The Treasury Department published new regulations Tuesday ending group travel to Cuba for “people to people” educational purposes and prohibiting visits to the island via cruise ships, personal aircraft or personal boats.
The regulations, part of President Trump’s continuing rollback of the Obama-era thaw with Cuba, implement policies announced in April by national security adviser John Bolton in a Miami speech to veterans of the failed CIA-launched Bay of Pigs invasion of Cuba in 1961.
The new rules do not include new restrictions on money sent by Cuban Americans to relatives on the island. Although it was also announced by Bolton, that policy is likely to be far less popular among the Cuban community in Florida. A Treasury Department spokesman, while declining to address the specific issue of remittances, said additional Cuba regulations were expected in the coming months.
The administration has accused Cuba — which it says has embedded more than 20,000 military and intelligence agents in Venezuela — of being the main prop holding up the Venezuelan government of President Nicolás Maduro. Cuba has denied that charge, while saying it has sent thousands of medical and educational personnel to Venezuela, under a program that exchanges their services for cut-rate and free Venezuelan oil.
In his April speech, Bolton said that President Barack Obama’s “misguided” policy, which reestablished diplomatic relations with Cuba and expanded U.S. travel and trade, “provided the Cuban regime with the necessary political cover to expand its malign influence and ideological imperialism across the region.”
Quoting Trump, who has charged the Democratic Party with seeking to install what he describes as Cuba- and Venezuela-like socialism in this country, Bolton said that “the twilight hour of socialism has arrived in our hemisphere.”
Although the congressionally mandated economic embargo of Cuba and a ban on tourism remained, Obama’s actions allowed individuals to make vaguely defined “people to people” visits under an embargo exemption for educational travel.
In November 2017, Trump eliminated that permission but left in place a provision that allowed group visits under the “educational purposes” heading. Education was one of 12 categories, including religious, humanitarian, academic and other specified purposes, for licenses issued for group visits to Cuba by the Treasury Department’s Office of Foreign Assets Control.
The new regulation closes off all “people to people” travel. The change includes a grandfather provision saying that previously authorized travel can be undertaken, provided “the traveler had already completed at least one travel-related transaction (such as purchasing a flight or reserving accommodation)” before Tuesday.

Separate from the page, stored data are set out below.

Lemma modifier_spec (changes : list Change) (item : Recording.t) :
  (Dexie.modifier changes item).1 = applyAll changes item ∧
  ((Dexie.modifier changes item).2 = false → applyAll changes item = item).
Proof.
  destruct (modifier_acc changes item false) as (H1 & _ & H3). done.
Qed.

(** What [updateRecording] does on a database that answers. *)
Lemma updateRecording_found (id : N) (updates : list Change) (db : Database)
    (item : Recording.t) :
  failing db = false → recordings db !! id = Some item →
  ∃ n db',
    updateRecording id updates db = (Normal n, db') ∧
    (n = 0 ∨ n = 1)%N ∧
    failing db' = false ∧
    recordings db' !! id = Some (applyAll updates item) ∧
    ∀ k, k ≠ id → recordings db' !! k = recordings db !! k.
Proof.
  intros Hok Hitem. unfold updateRecording, Dexie.update.
  rewrite Hok, Hitem.
  destruct (modifier_spec updates item) as [H1 H2].
  destruct (Dexie.modifier updates item) as [item' [|]] eqn:Hm; simpl in *.
  - eexists _, _. split; [done|]. split; [by right|]. split; [done|].
    simpl. split.
    + by rewrite lookup_insert_eq, H1.
    + intros k Hk. by rewrite lookup_insert_ne.
  - eexists _, _. split; [done|]. split; [by left|]. split; [done|].
    split; [|done]. by rewrite H2.
Qed.

Lemma updateRecording_absent (id : N) (updates : list Change) (db : Database) :
  failing db = false → recordings db !! id = None →
  updateRecording id updates db = (Normal 0%N, db).
Proof.
  intros Hok Hnone. unfold updateRecording, Dexie.update.
  by rewrite Hok, Hnone.
Qed.

Lemma updateRecording_failing (id : N) (updates : list Change) (db : Database) :
  failing db = true →
  updateRecording id updates db
  = (Throw (Error "Failed to update recording in database"), db).
Proof.
  intros Hf. unfold updateRecording, Dexie.update. by rewrite Hf.
Qed.

End UpdateFacts.

(** C5, as stated, fails: on an id that is absent [updateRecording] does not
    raise; it resolves to 0 and leaves the table as it was. *)
Lemma C5_absent_id_does_not_fail :
  (updateRecording 7 [SetStatus Transcribed] emptyDatabase).1 = Normal 0%N ∧
  ¬ ∃ e, (updateRecording 7 [SetStatus Transcribed] emptyDatabase).1 = Throw e.
Proof.
  split; [reflexivity|]. intros [e H]. discriminate H.
Qed.

(** C5, amended.  On a database that answers, [updateRecording id updates]
    never raises.  When no record has the id it resolves to 0 and changes
    nothing.  On an existing id it resolves to 0 or 1, the stored record
    then carries every supplied property, agrees with the old record on
    every property that was not supplied, keeps its id, and no other row
    changes.  The only failure is that of the database itself. *)
Theorem C5_update_recording (id : N) (updates : list Change) (db : Database) :
  failing db = false →
  (recordings db !! id = None →
     updateRecording id updates db = (Normal 0%N, db)) ∧
  (∀ item, recordings db !! id = Some item →
     ∃ n db' item',
       updateRecording id updates db = (Normal n, db') ∧
       (n = 0 ∨ n = 1)%N ∧
       getRecording id db' = Normal (Some item') ∧
       (NoDup (fieldOf <$> updates) → ∀ c, c ∈ updates → carries c item') ∧
       (∀ f, (∀ c, c ∈ updates → fieldOf c ≠ f) → sameOn f item item') ∧
       Recording.id item' = Recording.id item ∧
       (∀ k, k ≠ id → recordings db' !! k = recordings db !! k)).
Proof.
  intros Hok. split.
  - by apply updateRecording_absent.
  - intros item Hitem.
    destruct (updateRecording_found id updates db item Hok Hitem)
      as (n & db' & Hrun & Hn & Hok' & Hget & Hother).
    exists n, db', (applyAll updates item).
    split; [done|]. split; [done|]. split.
    { unfold getRecording, Dexie.get. by rewrite Hok', Hget. }
    split; [intros Hnd c Hc; by apply applyAll_carries|].
    split; [intros f Hf; by apply applyAll_sameOn|].
    split; [apply applyAll_id | done].
Qed.
(** ** Sorting *)

Section SortFacts.
Context {A : Type} (le : A → A → bool).
Hypothesis le_total : ∀ x y, le x y = true ∨ le y x = true.

Lemma insertSorted_Permutation (x : A) (l : list A) :
  insertSorted le x l ≡ₚ x :: l.
Proof.
  induction l as [|y l IH]; simpl; [done|].
  destruct (le x y); [done|]. rewrite IH. apply Permutation_swap.
Qed.

Lemma sortBy_Permutation (l : list A) : sortBy le l ≡ₚ l.
Proof.
  induction l as [|x l IH]; simpl; [done|].
  by rewrite insertSorted_Permutation, IH.
Qed.

Lemma insertSorted_HdRel (a x : A) (l : list A) :
  le a x = true → HdRel (λ u v, le u v = true) a l →
  HdRel (λ u v, le u v = true) a (insertSorted le x l).
Proof.
  intros Hax Hl. destruct l as [|y l]; simpl.
  - by constructor.
  - destruct (le x y); constructor; [done|]. by inversion Hl.
Qed.

Lemma insertSorted_Sorted (x : A) (l : list A) :
  Sorted (λ u v, le u v = true) l →
  Sorted (λ u v, le u v = true) (insertSorted le x l).
Proof.
  induction 1 as [|y l Hs IH Hhd]; simpl.
  - repeat constructor.
  - destruct (le x y) eqn:Hxy.
    + constructor; [by constructor|]. by constructor.
    + constructor; [done|]. apply insertSorted_HdRel; [|done].
      destruct (le_total x y) as [H|H]; [congruence | done].
Qed.
(** * pyspeckit.spectrum.units: unit tables, Doppler converters and the
      spectroscopic axis, embedded from [src/pyspeckit/spectrum/units.py].

    Axis samples are IEEE binary64 numbers, as Python's [float] and numpy's
    [float64] are: they are modelled by Rocq's primitive floats, so that every
    arithmetic expression of the source evaluates here bit for bit.
    Dictionaries are [gmap]s keyed by strings, objects that the source mutates
    in place live in a store of axes addressed by references, and the three
    effects of the source (mutation, [print], exceptions) are threaded through
    a small state/output/exception monad. *)

From Stdlib Require Import ZArith Floats String Ascii List Bool Lia.
From stdpp Require Import base option list gmap strings.

#[local] Set Warnings "-inexact-float".

Local Open Scope string_scope.
Local Open Scope list_scope.

(** ** Python outcomes: a value or a raised exception *)

(** The exceptions that the modelled code can raise. [DanglingReference] is
    not one of Python's: it is what a reference that names no object of the
    store gives, which no Python list can hold. *)
Inductive exn : Type :=
| KeyError
| AttributeError
| IndexError
| ZeroDivisionError
| OverflowError
| ValueError (msg : string)
| DanglingReference.

Inductive outcome (A : Type) : Type :=
| Ret (a : A)
| Raise (e : exn).
Arguments Ret {A} a.
Arguments Raise {A} e.

(** A computation over a mutable store [S]: it may update the store, append
    lines to the standard output, and either return or raise. *)
Definition M (S A : Type) : Type := S -> list string -> outcome A * S * list string.

Definition ret {S A} (a : A) : M S A := fun s out => (Ret a, s, out).

Definition raise {S A} (e : exn) : M S A := fun s out => (Raise e, s, out).

Definition bind {S A B} (m : M S A) (k : A -> M S B) : M S B :=
  fun s out =>
    match m s out with
    | (Ret a, s', out') => k a s' out'
    | (Raise e, s', out') => (Raise e, s', out')
    end.

Definition print {S} (line : string) : M S unit :=
  fun s out => (Ret tt, s, out ++ [line]).

Definition get {S} : M S S := fun s out => (Ret s, s, out).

While commercial aircraft flying U.S.-Cuba routes apparently are still allowed, a Commerce Department spokeswoman said that “cruise ships as well as recreational and pleasure vessels are prohibited from departing the U.S. on temporary sojourn to Cuba effective tomorrow.” It was unclear whether cruise ships could sail Wednesday, even with previously paid passengers.
The provision is believed to cover U.S. companies and any others that sail from U.S. ports, including three Carnival Cruise lines, as well as Norwegian, Royal Caribbean and Swiss-registered MSC. Voyages from Miami and other U.S. cities have become a staple of their Caribbean routes. Private trips to Cuban waters for fishing or other purposes are also popular in Florida and other Gulf of Mexico ports, as are private airplane flights.
U.S. citizens who violate the travel provisions — which require documentation of permitted activities undertaken in Cuba, to be presented on demand for years after the travel takes place — are subject to prosecution. In the past, such enforcement action was extremely rare, and the extent to which the Trump administration intends to enforce the new restrictions is unclear.
The administration has also prohibited U.S. citizens or entities from any dealings with more than 200 Cuban companies and entities that it charges have financial links to the government and security services, including numerous hotels on the island. And in April, it activated a 1996 legislative provision, suspended by all previous administrations, that allows Americans, including naturalized Cuban Americans, to sue in U.S. courts any company or individuals involved in “trafficking” in property expropriated or otherwise seized by the revolutionary government that took control of the island in 1959.
The first two lawsuits, by Cuban Americans whose families once owned docks in Havana and Santiago that are now used by Carnival Cruises, among others, were filed against the cruise line last month. U.S. officials estimate that thousands of people are eligible to sue, for potential damages they calculate in the billions of dollars.
Critics of the new administration policies, including some lawmakers and many in the U.S. business community, argue that Cuba’s communist rulers are best undermined by increased U.S. engagement.
Engage Cuba, a U.S. coalition of companies and organizations that oppose travel and trade restrictions, said in a statement Tuesday that “restricting Americans’ freedom to travel is an attack on our fundamental right as citizens” and that private-sector Cubans who “rely on American travelers to support their businesses and families . . . should not be used as political pawns.”
Collin Laverty, the president of Cuba Educational Travel, which organizes trips to the island, called the actions “political grandstanding aimed at Florida in the run-up to the 2020 elections.”